The average Ghanaian today is misinform by the national broadcaster into understanding his crude indigenous past as the most important thing in his life, when actually the broadcaster itself need modern imported items for broadcasting information, the poorly educated Ghanaians are incapable of producing. How consistent is this? The national broadcaster disguising under misunderstood version of culture and tradition, engaged the minds of Ghanaians on information about irrelevant items that have no bearing on the modern day needs of the Ghanaian.
The worse is, the Ghanaian national Broadcaster has degenetated to a state of inviting fake witch doctors, quark religious related practioners and what have you, in the name of tradition to mislead Ghanaians. Our national broadcaster removed itself from the responsibility of ensuring genuine information content, and left the vulnerable citizens to fish out the right and wrong content.
Our national Broadcaster become a medium of marketing fake medications, with all sorts of questionable claims, to mislead Ghanaians into believing and consuming dangerious items.
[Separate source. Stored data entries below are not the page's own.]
Lemma round_aux_key (sx : bool) (mz : positive) (ez : Z) :
  -1074 <= ez ->
  ez <= fexp prec emax (Zpos (digits2_pos mz) + ez) ->
  let r := binary_round_aux prec emax sx (Zpos mz) ez loc_Exact in
  r <> S754_nan /\ key r = cond_Zopp sx (Z.min (rnd (pkey mz ez)) key_inf).
Proof.
  intros He Hal. rewrite fexp_eq in Hal.
  destruct (Z.le_gt_cases (Zpos (digits2_pos mz)) 53) as [Hd | Hd].
  - (* nothing to shift out *)
    assert (Hf : fexp prec emax (Zpos (digits2_pos mz) + ez) = ez).
    { rewrite fexp_eq. lia. }
    unfold binary_round_aux. rewrite (shr_fexp_exact mz ez Hf).
    cbn [shr_m loc_of_shr_record round_nearest_even].
    rewrite (shr_fexp_exact mz ez Hf). cbn [shr_m].
    rewrite (rnd_exact mz ez He Hd).
    apply overflow_key; try assumption.
    intros Hgt. rewrite fexp_eq in Hf. lia.
  - (* the low [n] bits are rounded away *)
    destruct (Zpos (digits2_pos mz) - 53) as [ | p | p ] eqn:En; try lia.
    assert (Hf : fexp prec emax (Zpos (digits2_pos mz) + ez) - ez = Zpos p).
    { rewrite fexp_eq. lia. }
    unfold binary_round_aux. rewrite (shr_fexp_shift mz ez p Hf).
    pose proof (shifted_iter (Zpos mz) p ltac:(lia)) as Hs.
    rewrite (round_shifted (Zpos mz) (Zpos p) _ ltac:(lia) ltac:(lia) Hs).
    rewrite (rnd_shift mz ez (Zpos p) He ltac:(lia) ltac:(lia)).
    pose proof (rne_bounds (Zpos mz) (Zpos p) ltac:(lia)) as Br.
    pose proof (digits2_bounds mz) as [Hlo Hhi].
    assert (Hh : 0 < 2 ^ Zpos p) by (apply pow2_pos; lia).
    assert (Hq : 2 ^ 52 <= Zpos mz / 2 ^ Zpos p < 2 ^ 53).
    { replace (Zpos (digits2_pos mz) - 1) with (52 + Zpos p) in Hlo by lia.
      replace (Zpos (digits2_pos mz)) with (53 + Zpos p) in Hhi by lia.
      rewrite Z.pow_add_r in Hlo, Hhi by lia. split.
      - apply Z.div_le_lower_bound; lia.
      - apply Z.div_lt_upper_bound; lia. }
    set (m1 := rne (Zpos mz) (Zpos p)) in *.
    assert (Hm1 : 2 ^ 52 <= m1 <= 2 ^ 53) by lia.
    clearbody m1. clear Hs Br Hq.
    destruct m1 as [ | p1 | p1 ]; try (exfalso; change (2 ^ 52) with 4503599627370496 in Hm1; lia).
    destruct (Z.eq_dec (Zpos p1) (2 ^ 53)) as [E53 | N53].
    + (* the carry makes a 54th bit *)
      change (2 ^ 53) with (Zpos 9007199254740992) in E53.
      injection E53 as ->.
      rewrite (shr_fexp_shift 9007199254740992 (ez + Zpos p) 1).
      2:{ rewrite fexp_eq. change (Zpos (digits2_pos 9007199254740992)) with 54. lia. }
      cbn [iter_pos shr_1 shr_m].
      replace (Zpos 9007199254740992 * 2 ^ (Zpos p + (ez + 1074)))
        with (pkey 4503599627370496 (ez + Zpos p + 1)).
      2:{ unfold pkey. replace (ez + Zpos p + 1 + 1074) with (1 + (Zpos p + (ez + 1074))) by lia.
          rewrite (Z.pow_add_r 2 1 _) by lia. change (2 ^ 1) with 2. lia. }
      apply overflow_key; [ lia | | ];
        change (Zpos (digits2_pos 4503599627370496)) with 53; lia.
    + assert (Hd1 : Zpos (digits2_pos p1) = 53).
      { apply digits2_unique. change (53 - 1) with 52. lia. }
      rewrite (shr_fexp_exact p1 (ez + Zpos p)).
      2:{ rewrite fexp_eq, Hd1. lia. }
      cbn [shr_m].
      replace (Zpos p1 * 2 ^ (Zpos p + (ez + 1074))) with (pkey p1 (ez + Zpos p)).
      2:{ unfold pkey. f_equal. f_equal. lia. }
      apply overflow_key; lia.
Qed.

Lemma binary_round_key (sx : bool) (m : positive) (e : Z) :
  -1074 <= e ->
  let r := binary_round prec emax sx m e in
  r <> S754_nan /\ key r = cond_Zopp sx (Z.min (rnd (pkey m e)) key_inf).
Proof.
  intros He. unfold binary_round, shl_align.
  set (f := fexp prec emax (Zpos (digits2_pos m) + e)).
  assert (Hf : f = Z.max (Zpos (digits2_pos m) + e - 53) (-1074)) by reflexivity.
  destruct (f - e) as [ | d | d ] eqn:Ed.
  - apply round_aux_key; [ exact He | fold f; lia ].
  - apply round_aux_key; [ exact He | fold f; lia ].
  - destruct (digits2_shift m d) as [Hd Hv].
    replace (pkey m e) with (pkey (Pos.iter xO m d) f).
    2:{ unfold pkey. rewrite Hv, <- Z.mul_assoc, <- Z.pow_add_r by lia.
        f_equal. f_equal. lia. }
    apply round_aux_key; [ lia | ].
    rewrite Hd. replace (Zpos (digits2_pos m) + Zpos d + f)
      with (Zpos (digits2_pos m) + e) by lia.
    fold f. lia.
Qed.


Lemma normalize_key (M e : Z) (szero : bool) :
  -1074 <= e ->
  let r := binary_normalize prec emax M e szero in
  r <> S754_nan /\ key r = normal_key M e.
Proof.
  intros He. destruct M as [ | m | m ]; cbn [binary_normalize normal_key].
  - split; [ discriminate | reflexivity ].
  - apply (binary_round_key false m e He).
  - apply (binary_round_key true m e He).
Qed.

Lemma rounded_pos (m : positive) (e : Z) :
  -1074 <= e -> 0 < Z.min (rnd (pkey m e)) key_inf.
Proof.
  intros He. pose proof (pkey_pos m e He) as HX.
  pose proof (rnd_bounds _ HX) as [B _].
  assert (0 < 2 ^ Z.log2 (pkey m e)) by (apply pow2_pos, Z.log2_nonneg).
  assert (0 < key_inf) by (apply pow2_pos; lia).
  lia.
Qed.

Lemma normal_key_mono (M1 M2 e : Z) :
  -1074 <= e -> M1 <= M2 -> normal_key M1 e <= normal_key M2 e.
Proof.
  intros He Hle.
  assert (P : forall m, 0 < Z.min (rnd (pkey m e)) key_inf)
    by (intros m; apply rounded_pos; exact He).
  assert (Q : forall m1 m2, (m1 <= m2)%positive ->
            Z.min (rnd (pkey m1 e)) key_inf <= Z.min (rnd (pkey m2 e)) key_inf).
  { intros m1 m2 H. apply Z.min_le_compat_r. apply rnd_mono.
    - apply pkey_pos; exact He.
    - unfold pkey. apply Z.mul_le_mono_nonneg_r; [ apply Z.pow_nonneg; lia | ].
      apply Pos2Z.pos_le_pos. exact H. }
  destruct M1 as [ | m1 | m1 ], M2 as [ | m2 | m2 ]; cbn [normal_key];
    try lia;
    try (pose proof (P m1)); try (pose proof (P m2)); try lia.
  - apply Q. lia.
  - assert (Z.min (rnd (pkey m2 e)) key_inf <= Z.min (rnd (pkey m1 e)) key_inf);
      [ apply Q | ]; lia.
Qed.

(** *** Subtracting a non-negative float never gives more than adding it *)

Lemma SFsub_le_SFadd (x y : spec_float) :
  valid_binary x = true -> valid_binary y = true ->
  SFleb (S754_zero false) y = true ->
  SFsub prec emax x y <> S754_nan -> SFadd prec emax x y <> S754_nan ->
  key (SFsub prec emax x y) <= key (SFadd prec emax x y).
Proof.
  intros Vx Vy Hy Ns Na.
  assert (I : 0 < key_inf) by (apply pow2_pos; lia).
  destruct y as [sy | sy | | sy my ey]; try discriminate;
    try (destruct sy; try discriminate);
    destruct x as [sx | sx | | sx mx ex]; try congruence;
    try (destruct sx); unfold SFsub, SFadd in Ns, Na |- *;
    cbn [key cond_Zopp negb] in *; try congruence; try lia;
    try (simpl in Vy; pose proof (pkey_lt_inf my ey Vy); lia).
  all: simpl in Vx, Vy.
  all: destruct (bounded_inv mx ex Vx) as [Hex _].
  all: destruct (bounded_inv my ey Vy) as [Hey _].
  all: match goal with
       | |- key (binary_normalize _ _ ?M1 ?e ?s1) <= key (binary_normalize _ _ ?M2 ?e ?s2) =>
           destruct (normalize_key M1 e s1 ltac:(lia)) as [_ ->];
           destruct (normalize_key M2 e s2 ltac:(lia)) as [_ ->];
           apply normal_key_mono; lia
       end.
Qed.

(** *** The same facts on primitive floats *)

Local Open Scope float_scope.

Lemma Prim2SF_0 : Prim2SF 0 = S754_zero false.
Proof. vm_compute. reflexivity. Qed.

Lemma Prim2SF_infinity : Prim2SF infinity = S754_infinity false.
Proof. vm_compute. reflexivity. Qed.

Lemma not_nan_spec (x : float) : is_nan x = false <-> Prim2SF x <> S754_nan.
Proof.
  unfold is_nan. rewrite eqb_spec, negb_false_iff. unfold SFeqb.
  destruct (Prim2SF x) as [s | s | | s m e]; simpl.
  - split; [ discriminate | reflexivity ].
  - split; [ discriminate | destruct s; reflexivity ].
  - split; [ discriminate | congruence ].
  - split; [ discriminate | intros _ ].
    destruct s; rewrite Z.compare_refl, Pos.compare_cont_refl; reflexivity.
Qed.

Lemma is_finite_spec (x : float) :
  is_finite x = true ->
  (exists s, Prim2SF x = S754_zero s) \/ (exists s m e, Prim2SF x = S754_finite s m e).
Proof.
  unfold is_finite. rewrite negb_true_iff, orb_false_iff. intros [Hn Hi].
  apply not_nan_spec in Hn. unfold is_infinity in Hi.
  rewrite eqb_spec, abs_spec, Prim2SF_infinity in Hi.
  destruct (Prim2SF x) as [s | s | | s m e]; try congruence; eauto.
  discriminate Hi.
Qed.

Lemma leb_key (x y : float) :
  is_nan x = false -> is_nan y = false ->
  (x <=? y) = (key (Prim2SF x) <=? key (Prim2SF y))%Z.
Proof.
  intros Hx Hy. rewrite leb_spec. unfold SFleb.
  rewrite SFcompare_key;
    [ | apply Prim2SF_valid | apply Prim2SF_valid
      | apply not_nan_spec; exact Hx | apply not_nan_spec; exact Hy ].
  unfold Z.leb. destruct (key (Prim2SF x) ?= key (Prim2SF y))%Z; reflexivity.
Qed.

Lemma leb_not_nan (x y : float) :
  (x <=? y) = true -> is_nan x = false /\ is_nan y = false.
Proof.
  rewrite leb_spec, !not_nan_spec. unfold SFleb.
  destruct (Prim2SF x), (Prim2SF y); simpl; try discriminate; split; discriminate.
Qed.

Lemma nonneg_spec (v : float) :
  is_nan v = false -> (v <? 0) = false -> SFleb (S754_zero false) (Prim2SF v) = true.
Proof.
  intros Hn Hv. rewrite <- Prim2SF_0, <- leb_spec.
  destruct (FloatFacts.ltb_or_leb v 0) as [H | H]; try congruence.
  - unfold is_nan in Hn. apply negb_false_iff. exact Hn.
  - reflexivity.
Qed.

(** For [v >= 0], [c - v <= c + v] unless one of the two is NaN. *)
Lemma sub_leb_add (c v : float) :
  is_nan v = false -> (v <? 0) = false ->
  is_nan (c - v) = false -> is_nan (c + v) = false ->
  (c - v <=? c + v) = true.
Proof.
  intros Hv Hpos Hs Ha. rewrite (leb_key _ _ Hs Ha). apply Z.leb_le.
  apply not_nan_spec in Hs, Ha. rewrite sub_spec in *. rewrite add_spec in *.
  apply SFsub_le_SFadd; try apply Prim2SF_valid; try assumption.
  apply nonneg_spec; assumption.
Qed.

(** A finite float plus or minus a float that is not NaN is not NaN. *)
Lemma finite_add_sub_not_nan (c v : float) :
  is_finite c = true -> is_nan v = false ->
  is_nan (c - v) = false /\ is_nan (c + v) = false.
Proof.
  intros Hc Hv. rewrite !not_nan_spec in *. rewrite sub_spec, add_spec.
  pose proof (Prim2SF_valid c) as Vc. pose proof (Prim2SF_valid v) as Vv.
  unfold SF64sub, SF64add.
  destruct (is_finite_spec c Hc) as [[s E] | [s [m [e E]]]]; rewrite E in *;
    destruct (Prim2SF v) as [sv | sv | | sv mv ev]; try congruence;
    unfold SFsub, SFadd; try (split; discriminate);
    try (destruct s, sv; split; discriminate).
  simpl in Vc, Vv.
  destruct (bounded_inv m e Vc) as [He _], (bounded_inv mv ev Vv) as [Hev _].
  split; apply normalize_key; lia.
Qed.

(** The sum of two non-negative floats is non-negative. *)
Lemma add_nonneg (c v : float) :
  (0 <=? c) = true -> is_nan v = false -> (v <? 0) = false ->
  is_nan (c + v) = false -> (0 <=? c + v) = true.
Proof.
  intros Hc Hv Hpos Ha.
  rewrite (leb_key 0 (c + v) eq_refl Ha). apply Z.leb_le.
  rewrite Prim2SF_0. cbn [key].
  pose proof (nonneg_spec v Hv Hpos) as Hv'.
  rewrite leb_spec, Prim2SF_0 in Hc.
  pose proof (Prim2SF_valid c) as Vc. pose proof (Prim2SF_valid v) as Vv.
  apply not_nan_spec in Ha. rewrite add_spec in *. unfold SF64add in *.
  assert (I : (0 < key_inf)%Z) by (apply pow2_pos; lia).
  destruct (Prim2SF c) as [s | s | | s m e]; try discriminate;
    try (destruct s; try discriminate);
    destruct (Prim2SF v) as [sv | sv | | sv mv ev]; try discriminate;
    try (destruct sv; try discriminate);
    unfold SFadd in *; cbn [key cond_Zopp]; try lia;
    simpl in Vc, Vv;
    try (pose proof (pkey_lt_inf m e Vc)); try (pose proof (pkey_lt_inf mv ev Vv));
    try lia.
  destruct (bounded_inv m e Vc) as [He _], (bounded_inv mv ev Vv) as [Hev _].
  cbn [cond_Zopp].
  match goal with
  | |- (0 <= key (binary_normalize _ _ ?M ?e ?s))%Z =>
      destruct (normalize_key M e s ltac:(lia)) as [_ ->];
      change 0%Z with (normal_key 0 e); apply normal_key_mono; lia
  end.
Qed.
One even question whether GBC is now own by religious and ethnotribal bodies, when the state of Ghana is suppose to be more of a secular state, as possible.
Hardly anyone in Ghana, who is not a lier, thanks to our GBC. Children in Ghana grow watching GBC feeding the entire population with all sorts of lies, in all forms imaginable. Our national broadcaster has has reach the peak of throwing trust to the dogs, as anarchy reigns amidst free for all lies. GBC even invite public sector worker, including highly place state security personnel and politicians, to misinform Ghanaians. Again this is done, without the authority playing the role of ensuring right thought provoking questions in safeguard the concerns of the TV licence fee, are fully exhausted.
In fact millions of Ghanaians like my humble self, rather have their families to watch 1960 Sesmi Street, than waste time watching or listening to the programs of our national broadcaster.
So instead of being a blessing that develop the Ghanaian in every field of life, the national Broadcaster is ridden with all forms of infectious bureaucracy to confuse and underdevelop the Ghanaian. The national Broadcaster is sadly unaware of how much damage it has done to the Ghanaian and here we are being ask to pay for our psychological nemies?
Yes, we have no doubt we need a national Broadcaster, regardless to the number of private broadcasters that now exist in our country. The question is, must the Ghanaian continue paying for a national Broadcaster that is confusing and underdeveloping the Ghanaian? Of course, No! Then how do we move from here, as Ghanaians are not seeing the positives of the national broadcaster in their lives?
In proceeding from here, it’s important to point out that the rebellious stance of the Ghanaian is not just to the national Broadcaster but to all our state services by law, whose role are not reflective of the quality of life of the Ghanaian. All the citizens are saying is, they are tired of paying public sector workers for doing nothing. We are tired for paying people to develop us into those capable of living as masters of our destiny, and all we get for paying is, daily increase in our sense of insecurity.
We are now between the devil and the deep sea. We cannot afford to exist without our national Broadcaster, as a critical part of our national development and security. We are however too poor to be paying fraudulent cash cow who are pretending to be empowering us into productive people.
We are therefore at a cross road of either paying for business as usual, or standing up to device a mechanism fit for progressive people.
The BBC (British Broadcasting Corporation) was once right in the same soup we are today, but has now moved on. It will therefore be helpful to get the honest brains to study the BBC approach, to wriggle us out of this embraglow. It is only by this effort that the frustrated Ghanaians can recandle his trust in the National Broadcaster.